(** X7. A start that opens: when the session directory of the tenant
    exists, the provider opens and the tenant has no handle, [iniciarBot]
    returns normally with a handle registered for the tenant and no other
    change to the registry; its only effect is one provider open (no
    directory is made and nothing is waited for); the session store and the
    attempt counter are left as they were: a start that succeeds does not
    clear an earlier count of failures. *)
Theorem start_registers_handle env empresa w :
  (∀ t, provider_ok env t = true) →
  bots w !! id empresa = None →
  is_Some (listado w (id empresa)) →
  let w' := (iniciarBot env empresa w).2 in
  (iniciarBot env empresa w).1 = Ok tt ∧
  (∃ s, bots w' = <[id empresa := s]> (bots w)) ∧
  connectionAttempts w' = connectionAttempts w ∧
  sessions w' = sessions w ∧
  efectos (iniciarBot env empresa) w = [ProviderOpen (id empresa)].
Proof.
  intros Hok Hb Hl w'.
  pose proof (iniciarBot_fuel_con_directorio env empresa 5 w Hok Hb Hl) as Hrun.
  unfold w', iniciarBot.
  rewrite (efectos_app _ _ [ProviderOpen (id empresa)]) by by rewrite Hrun.
  rewrite Hrun. simpl. split_and!; eauto.
Qed.

Lemma start_registers_handle_witness :
  let w' := (iniciarBot entorno_t1 empresa_t1 mundo_t1).2 in
  (iniciarBot entorno_t1 empresa_t1 mundo_t1).1 = Ok tt ∧
  (∃ s, bots w' = <[id empresa_t1 := s]> (bots mundo_t1)) ∧
  connectionAttempts w' = connectionAttempts mundo_t1 ∧
  sessions w' = sessions mundo_t1 ∧
  efectos (iniciarBot entorno_t1 empresa_t1) mundo_t1 =
    [ProviderOpen (id empresa_t1)].
Proof.
  apply (start_registers_handle entorno_t1 empresa_t1 mundo_t1).
  - reflexivity.
  - reflexivity.
  - vm_compute. eauto.
Defined.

▶ [WHAT IS REQUIRED] In the entries above, find the line with "returns normally with" and the line with "directory is made", then restate word for word both of them and every line between, with nothing more.

▶ [OUTPUT FOR THIS TASK]
    returns normally with a handle registered for the tenant and no other
    change to the registry; its only effect is one provider open (no
    directory is made and nothing is waited for); the session store and the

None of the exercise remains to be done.